Stored data entries:
(** * small-log: the AI provider service and the storage service

    A shallow embedding of [services/geminiService.ts] (the provider
    adapters and [AIProviderService]), [services/storageService.ts] and
    [types.ts], with the properties of the specification stated over it. *)

From Stdlib Require Import Ascii String ZArith Lia.
From stdpp Require Import base option list gmap strings pretty.

Local Open Scope string_scope.
Local Open Scope list_scope.

(** ** Strings

    A JavaScript string is kept as its UTF-8 bytes. Every character the
    code looks for (the [T] of an ISO date) is ASCII, and no byte of a
    multi-byte UTF-8 sequence is an ASCII byte. *)

Definition nl : string := String (ascii_of_nat 10) "".
Definition dq : string := String (ascii_of_nat 34) "".

(** Template literals that span several source lines. *)
Fixpoint unlines (ls : list string) : string :=
  match ls with
  | [] => ""
  | [l] => l
  | l :: ls' => l +:+ nl +:+ unlines ls'
  end.

(** [Array.prototype.join]. *)
Fixpoint join (sep : string) (ls : list string) : string :=
  match ls with
  | [] => ""
  | [l] => l
  | l :: ls' => l +:+ sep +:+ join sep ls'
  end.

(** [String.prototype.split] with a one-character separator. *)
Fixpoint split (sep : ascii) (s : string) : list string :=
  match s with
  | "" => [""]
  | String a s' =>
      if Ascii.eqb a sep then "" :: split sep s'
      else match split sep s' with
           | h :: t => String a h :: t
           | [] => [String a ""]
           end
  end.

Definition upper_ascii (a : ascii) : ascii :=
  let n := nat_of_ascii a in
  if (97 <=? n)%nat && (n <=? 122)%nat then ascii_of_nat (n - 32) else a.

(** [String.prototype.toUpperCase], on the ASCII letters. *)
Fixpoint toUpperCase (s : string) : string :=
  match s with
  | "" => ""
  | String a s' => String (upper_ascii a) (toUpperCase s')
  end.

(** [String.prototype.includes]. *)
Fixpoint includes (s sub : string) : bool :=
  String.prefix sub s ||
  match s with
  | "" => false
  | String _ s' => includes s' sub
  end.

(** ** JavaScript values

    The values that [JSON.parse] and [response.json()] produce. A property
    read that finds nothing gives [undefined], written [None] in
    [option json]. Numbers are integers: the code only tests them for
    truthiness and prints them. *)

#[local] Set Warnings "-register-all".

Inductive json : Type :=
| JNull
| JBool (b : bool)
| JNum (n : Z)
| JStr (s : string)
| JArr (elems : list json)
| JObj (fields : list (string * json)).

(** Objects keep their keys in insertion order; the keys of an object are
    distinct, and a lookup takes the first entry of a key. *)
Fixpoint assoc {A} (k : string) (o : list (string * A)) : option A :=
  match o with
  | [] => None
  | (k', v) :: o' => if String.eqb k k' then Some v else assoc k o'
  end.

(** [o[k] = v]: an existing key keeps its place. *)
Fixpoint obj_set {A} (k : string) (v : A) (o : list (string * A)) : list (string * A) :=
  match o with
  | [] => [(k, v)]
  | (k', v') :: o' =>
      if String.eqb k k' then (k, v) :: o' else (k', v') :: obj_set k v o'
  end.

Fixpoint chars (s : string) : list string :=
  match s with
  | "" => []
  | String a s' => String a "" :: chars s'
  end.

(** The own enumerable properties that an object spread [...v] copies.
    (The elements of a string are its bytes, which are the characters of
    an ASCII text.) *)
Definition own_entries (v : option json) : list (string * json) :=
  match v with
  | Some (JObj o) => o
  | Some (JArr l) => imap (fun i x => (pretty i, x)) l
  | Some (JStr s) => imap (fun i c => (pretty i, JStr c)) (chars s)
  | _ => []
  end.

(** [{ ...target, ...v }]. A key that is new goes to the end; JavaScript
    enumerates integer-like keys before the others, an order that no
    lookup sees. *)
Definition spread (target : list (string * json)) (v : option json) : list (string * json) :=
  fold_left (fun acc kv => obj_set (fst kv) (snd kv) acc) (own_entries v) target.

Definition nullish (v : option json) : bool :=
  match v with
  | None | Some JNull => true
  | _ => false
  end.

Definition truthy (v : option json) : bool :=
  match v with
  | None | Some JNull | Some (JBool false) | Some (JNum 0) | Some (JStr "") => false
  | _ => true
  end.

(** [v || d]. *)
Definition or_else (v : option json) (d : json) : json :=
  match v with
  | Some x => if truthy v then x else d
  | None => d
  end.

(** Own property [k] of a value that is neither [null] nor [undefined].
    The names the code reads ([error], [message], [choices], [content],
    [providers]) are no index, no [length] and no prototype member, so
    only an object can have them. *)
Definition own_prop (v : json) (k : string) : option json :=
  match v with
  | JObj o => assoc k o
  | _ => None
  end.

(** [v?.k]. *)
Definition get_opt (v : option json) (k : string) : option json :=
  match v with
  | Some x => if nullish v then None else own_prop x k
  | None => None
  end.

(** Own element [i] of a value that is neither [null] nor [undefined]. *)
Definition own_index (v : json) (i : nat) : option json :=
  match v with
  | JArr l => l !! i
  | JStr s => JStr <$> chars s !! i
  | JObj o => assoc (pretty i) o
  | _ => None
  end.

(** What a template literal prints for a value. A number is printed with
    all its digits, as JavaScript prints the integers below 10^21. *)
Fixpoint ToString (v : json) : string :=
  match v with
  | JNull => "null"
  | JBool true => "true"
  | JBool false => "false"
  | JNum n => pretty n
  | JStr s => s
  | JArr l =>
      join "," (map (fun x => match x with JNull => "" | _ => ToString x end) l)
  | JObj _ => "[object Object]"
  end.

(** ** Errors *)

Inductive exn : Type :=
| Error (message : string)
| TypeError (message : string)
| SyntaxError (message : string).

Definition message (e : exn) : string :=
  match e with
  | Error m | TypeError m | SyntaxError m => m
  end.

(** The [TypeError] of a property read on [null] or [undefined]. *)
Definition cannot_read (v : option json) (k : string) : exn :=
  TypeError ("Cannot read properties of "
             +:+ (match v with None => "undefined" | Some _ => "null" end)
             +:+ " (reading '" +:+ k +:+ "')").

Inductive completion (A : Type) : Type :=
| Return (a : A)
| Throw (e : exn).
Arguments Return {A} a.
Arguments Throw {A} e.

(** ** types.ts *)

Inductive ReportType : Type := weekly | monthly | yearly.
Inductive AIProviderType : Type := gemini | deepseek.
Inductive Language : Type := zh | en.

Definition provider_name (p : AIProviderType) : string :=
  match p with
  | gemini => "gemini"
  | deepseek => "deepseek"
  end.

Record AIProviderConfig : Type := {
  type : AIProviderType;
  apiKey : string;
  model : string;
  enabled : bool
}.

Record Providers : Type := {
  providers_gemini : AIProviderConfig;
  providers_deepseek : AIProviderConfig
}.

Record AppSettings : Type := {
  activeProvider : AIProviderType;
  providers : Providers;
  language : Language;
  autoAnalyze : bool
}.

(** [providers[activeProvider]]. *)
Definition providers_get (ps : Providers) (p : AIProviderType) : AIProviderConfig :=
  match p with
  | gemini => providers_gemini ps
  | deepseek => providers_deepseek ps
  end.

Record Report : Type := {
  report_id : string;
  report_type : ReportType;
  report_title : string;
  report_content : string;
  startDate : string;
  endDate : string;
  createdAt : string;
  entryCount : Z
}.

Inductive Sentiment : Type := positive | neutral | negative.

Record AiAnalysis : Type := {
  ai_suggestions : option (list string);
  ai_keywords : option (list string)
}.

Record Entry : Type := {
  entry_id : string;
  title : string;
  content : string;
  date : string;
  updatedAt : string;
  tags : list string;
  sentiment : option Sentiment;
  sentimentScore : option Z;
  summary : option string;
  mood : option string;
  aiAnalysis : option AiAnalysis
}.

Definition DEFAULT_SETTINGS : AppSettings := {|
  activeProvider := deepseek;
  providers := {|
    providers_gemini :=
      {| type := gemini; apiKey := ""; model := "gemini-2.0-flash"; enabled := false |};
    providers_deepseek :=
      {| type := deepseek; apiKey := ""; model := "deepseek-chat"; enabled := true |}
  |};
  language := zh;
  autoAnalyze := false
|}.

(** The objects above as the values [JSON.stringify] writes and the
    spread operator copies. *)

Definition ReportType_name (t : ReportType) : string :=
  match t with
  | weekly => "weekly"
  | monthly => "monthly"
  | yearly => "yearly"
  end.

## TASK INSTRUCTIONS
Write the number of data lines with "From", nothing else.

## ANSWER SPACE
2